La svolta è creare lavoro
Da questa situazione di oggettive difficoltà si potrà uscire solo incentivando le politiche attive del lavoro. Servono più posti, sono necessarie assunzioni, salari soddisfacenti, giovani che hanno diritto ad una occupazione stabile. Insomma bisogna recuperare e creare milioni di posti di lavoro. Incentivare l’occupazione, partendo dal basso, puntare sulla formazione scolastica, sull’apprendistato, sulle specializzazioni delle professioni, su un lavoro, – torniamo a sottolinearlo con forza – ,non solo stabile ma sicuro dal punto di vista delle tutele anti infortunistiche. Temi che tra l’altro vedono d’accordo sindacati e industriali. Come ad esempio ridurre il peso fiscale che grava sulle buste paga. O migliorare il sistema degli incentivi alla produzione, fino a far crescere la previdenza complementare che segnerebbe un nuovo orizzonte.
Un assistenzialismo ingiusto
Ma pur mettendo in campo più assunzioni e meno fisco tutto questo non basterebbe per
ricreare un circolo virtuoso e riequilibrare il sistema. In questi giorni a indicare un altro aspetto cruciale del sistema previdenziale – studio presentato nella stampa della Camera dei Deputati – è il presidente di “Itinerari previdenziali”, Alberto Brambilla, che spiega come il Welfare italiano, abbia raggiunto e superato livelli di guardia, nel 2021 ha assorbito 517,7 miliardi. Le voci assistenziali sono lievitate di 30 miliardi rispetto al 2019 e del 97,75% dal 2008. Si è giunti al punto critico che l’assistenza ha un peso enorme sul groppone della previdenza. Per il Centro studi di “Itinerari previdenziali”, è arrivato il momento ad una separazione tra previdenza e assistenza. Quest’ultima pesa sui conti pubblici, attingendo dalla fiscalità generale, per 144,215 miliardi, con una spesa cresciuta di circa 30 miliardi tra il 2019, ultimo anno pre-pandemia, e il 2021 e quasi raddoppiata rispetto ai 73 miliardi registrati nel 2008. Una andamento che fa coniare al quotidiano degli industriali, il Sole24Ore, una espressione che condividiamo “Una Repubblica fondata sostanzialmente sull’assistenza”.

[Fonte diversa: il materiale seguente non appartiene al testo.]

(** * An Intel 8080 emulator: shallow embedding of [intel8080.cpp]

    The development follows the source file function by function.
    Bytes ([byte], an 8-bit unsigned) and byte pairs ([bytePair], a 16-bit
    unsigned) are integers of [Z]; every place where the C++ code truncates
    a result to 8 or 16 bits is written out with [wrap8] and [wrap16].

    The processor object is the record [cpu]; a member function
    [void cpu::f(args)] becomes a function [f args : cpu -> cpu], and one
    that also returns a value becomes [cpu -> T * cpu]. *)

From Stdlib Require Import ZArith List Bool String Ascii Lia.
Import ListNotations.
Local Open Scope Z_scope.

(** ** Machine integers *)

Definition wrap8 (x : Z) : Z := x mod 256.
Definition wrap16 (x : Z) : Z := x mod 65536.

(** Conversion of an integer to [bool], as C++ does for a condition. *)
Definition truthy (x : Z) : bool := negb (x =? 0).

(** Modelled from the spec: the header [intel8080.hpp] is missing; it declares
    the enumeration [flagPos].  The positions are those of the spec's flags
    register: bit 0 Carry, bit 2 Parity, bit 4 Auxiliary Carry, bit 6 Zero,
    bit 7 Sign. *)
Definition carry : Z := 0.
Definition parity : Z := 2.
Definition auxCarry : Z := 4.
Definition zero : Z := 6.
Definition sign : Z := 7.

(** Modelled from the spec: the header [intel8080.hpp] is missing; it declares
    [lowBitsOf(x, n)], the [n] low-order bits of [x]. *)
Definition lowBitsOf (x n : Z) : Z := Z.land x (Z.ones n).

(** Modelled from the spec: the header [intel8080.hpp] is missing; it declares
    [highBitsOf(x, n)], the [n] high-order bits of the byte [x] (the source
    comments on [highBitsOf(A(), 1)] as "extract bit 7"). *)
Definition highBitsOf (x n : Z) : Z := Z.shiftr x (8 - n).

(** The compiler builtin [__builtin_parity]: the number of 1-bits of its
    (unsigned) argument, modulo 2. *)
Fixpoint popcount_pos (p : positive) : Z :=
  match p with
  | xH => 1
  | xO q => popcount_pos q
  | xI q => 1 + popcount_pos q
  end.

Definition popcount (x : Z) : Z :=
  match x with
  | Zpos p => popcount_pos p
  | _ => 0
  end.

Definition builtin_parity (x : Z) : Z := popcount x mod 2.

(** ** Register pairs

    [regPair] is a union of a 16-bit [full] and the two bytes [pair[0]]
    (low) and [pair[1]] (high): the record keeps the two bytes, and [full]
    is their little-endian view. *)

Record regPair : Type := mkPair { low : Z; high : Z }.

Definition full (p : regPair) : Z := low p + 256 * high p.

Definition of_full (v : Z) : regPair :=
  {| low := v mod 256; high := (v / 256) mod 256 |}.

(** ** Memory

    [ram] is a pointer to bytes owned by the host: a function from
    addresses to bytes.  A [bytePair] read or written through
    [*(bytePair* )(ram + a)] covers the cells [a] (low byte) and [a + 1]
    (high byte), without wrap-around of [a + 1]: the byte order is that of
    the little-endian host the source is written for, the one in which
    [pair[0]] is the low byte of [full]. *)

Definition memory : Type := Z -> Z.

Definition store8 (m : memory) (a v : Z) : memory :=
  fun x => if x =? a then v else m x.

Definition load16 (m : memory) (a : Z) : Z := m a + 256 * m (a + 1).

Definition store16 (m : memory) (a v : Z) : memory :=
  store8 (store8 m a (v mod 256)) (a + 1) ((v / 256) mod 256).

(** References to a byte ([byte&]) and to a byte pair ([bytePair&]) that the
    source passes around. *)
Inductive ref8 : Type := rA | rFlags | rB | rC | rD | rE | rH | rL | rAtHL.
Inductive ref16 : Type := rPSW | rBC | rDE | rHL | rSP | rPC.

Section Processor.

Context {Dev : Type}.

(** ** Processor state

    The two port callbacks are opaque functions of the host; their effects
    are modelled on a device state [dev] of an arbitrary type [Dev]. *)

Record cpu : Type := mkCpu {
  _PSW : regPair;
  _BC : regPair;
  _DE : regPair;
  _HL : regPair;
  SP : Z;
  PC : Z;
  ram : memory;
  halted : bool;
  interruptsEnabled : bool;
  interruptPending : bool;
  interruptVector : Z;
  portInputHandler : Z -> Dev -> Z * Dev;
  portOutputHandler : Z -> Z -> Dev -> Dev;
  dev : Dev
}.

Definition set_PSW (v : regPair) (s : cpu) : cpu :=
  mkCpu v (_BC s) (_DE s) (_HL s) (SP s) (PC s) (ram s) (halted s)
        (interruptsEnabled s) (interruptPending s) (interruptVector s)
        (portInputHandler s) (portOutputHandler s) (dev s).

Definition set_BC (v : regPair) (s : cpu) : cpu :=
  mkCpu (_PSW s) v (_DE s) (_HL s) (SP s) (PC s) (ram s) (halted s)
        (interruptsEnabled s) (interruptPending s) (interruptVector s)
        (portInputHandler s) (portOutputHandler s) (dev s).

Definition set_DE (v : regPair) (s : cpu) : cpu :=
  mkCpu (_PSW s) (_BC s) v (_HL s) (SP s) (PC s) (ram s) (halted s)
        (interruptsEnabled s) (interruptPending s) (interruptVector s)
        (portInputHandler s) (portOutputHandler s) (dev s).

Definition set_HL (v : regPair) (s : cpu) : cpu :=
  mkCpu (_PSW s) (_BC s) (_DE s) v (SP s) (PC s) (ram s) (halted s)
        (interruptsEnabled s) (interruptPending s) (interruptVector s)
        (portInputHandler s) (portOutputHandler s) (dev s).

Definition set_SP (v : Z) (s : cpu) : cpu :=
  mkCpu (_PSW s) (_BC s) (_DE s) (_HL s) v (PC s) (ram s) (halted s)
        (interruptsEnabled s) (interruptPending s) (interruptVector s)
        (portInputHandler s) (portOutputHandler s) (dev s).

Definition set_PC (v : Z) (s : cpu) : cpu :=
  mkCpu (_PSW s) (_BC s) (_DE s) (_HL s) (SP s) v (ram s) (halted s)
        (interruptsEnabled s) (interruptPending s) (interruptVector s)
        (portInputHandler s) (portOutputHandler s) (dev s).

Definition set_ram (v : memory) (s : cpu) : cpu :=
  mkCpu (_PSW s) (_BC s) (_DE s) (_HL s) (SP s) (PC s) v (halted s)
        (interruptsEnabled s) (interruptPending s) (interruptVector s)
        (portInputHandler s) (portOutputHandler s) (dev s).

Definition set_halted (v : bool) (s : cpu) : cpu :=
  mkCpu (_PSW s) (_BC s) (_DE s) (_HL s) (SP s) (PC s) (ram s) v
        (interruptsEnabled s) (interruptPending s) (interruptVector s)
        (portInputHandler s) (portOutputHandler s) (dev s).

Definition set_interruptsEnabled (v : bool) (s : cpu) : cpu :=
  mkCpu (_PSW s) (_BC s) (_DE s) (_HL s) (SP s) (PC s) (ram s) (halted s)
        v (interruptPending s) (interruptVector s)
        (portInputHandler s) (portOutputHandler s) (dev s).

Definition set_interruptPending (v : bool) (s : cpu) : cpu :=
  mkCpu (_PSW s) (_BC s) (_DE s) (_HL s) (SP s) (PC s) (ram s) (halted s)
        (interruptsEnabled s) v (interruptVector s)
        (portInputHandler s) (portOutputHandler s) (dev s).

Definition set_interruptVector (v : Z) (s : cpu) : cpu :=
  mkCpu (_PSW s) (_BC s) (_DE s) (_HL s) (SP s) (PC s) (ram s) (halted s)
        (interruptsEnabled s) (interruptPending s) v
        (portInputHandler s) (portOutputHandler s) (dev s).

Definition set_dev (v : Dev) (s : cpu) : cpu :=
  mkCpu (_PSW s) (_BC s) (_DE s) (_HL s) (SP s) (PC s) (ram s) (halted s)
        (interruptsEnabled s) (interruptPending s) (interruptVector s)
        (portInputHandler s) (portOutputHandler s) v.

(** ** Accessors ([cpu::PSW] ... [cpu::atSP]) *)

Definition PSW (s : cpu) : Z := full (_PSW s).
Definition BC (s : cpu) : Z := full (_BC s).
Definition DE (s : cpu) : Z := full (_DE s).
Definition HL (s : cpu) : Z := full (_HL s).
Definition A (s : cpu) : Z := high (_PSW s).
Definition flags (s : cpu) : Z := low (_PSW s).
Definition B (s : cpu) : Z := high (_BC s).
Definition C (s : cpu) : Z := low (_BC s).
Definition D (s : cpu) : Z := high (_DE s).
Definition E (s : cpu) : Z := low (_DE s).
Definition H (s : cpu) : Z := high (_HL s).
Definition L (s : cpu) : Z := low (_HL s).
Definition atHL (s : cpu) : Z := ram s (HL s).
Definition atSP (s : cpu) : Z := load16 (ram s) (SP s).

Definition set_atSP (v : Z) (s : cpu) : cpu :=
  set_ram (store16 (ram s) (SP s) v) s.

Dare a chi ha davvero bisogno
Questo non significa che non ci siano ragioni validissime per cui famiglie e cittadini non abbiano diritto ad essere assistiti in momenti di difficoltà. Anzi per noi l’assistenza e protezione di fasce sociali povere, e con loro bambini e anziani, devono avere il massimo di ciò che un welfare moderno può dare. Altro caso, invece, è il sostenere milioni di persone inattive, che hanno deciso di non contribuire allo sforzo generale di crescita del Paese. “Spendiamo molto, soprattutto in assistenza, ed è forse questa spesa eccessiva, abbinata a inefficienti controlli, a incentivare sommerso e lavoro nero, generando il tasso di occupazione peggiore in Europa”, osserva Alberto Brambilla. Siamo d’accordo perché per dirla con l’attenzione e la serietà posta nel dossier, serve agire su vere politiche attive e strumenti di incontro tra domanda e offerta di lavoro. È ancora serve “un monitoraggio efficace tra i diversi enti erogatori sarebbe essenziale per aiutare con servizi e strumenti adeguati solo chi ne ha davvero bisogno”. Questo il punto da centrare perché altrimenti siamo ad un paradosso. Quello di dare denaro a chi non ne ha bisogno e non arriviamo a quanti hanno necessità e vivono in condizioni di estrema fragilità. Una doppia ingiustizia perché va a colpire le imprese e chi lavora seriamente e con coraggio, e neghiamo sostegni a chi ha veramente bisogno di aiuto.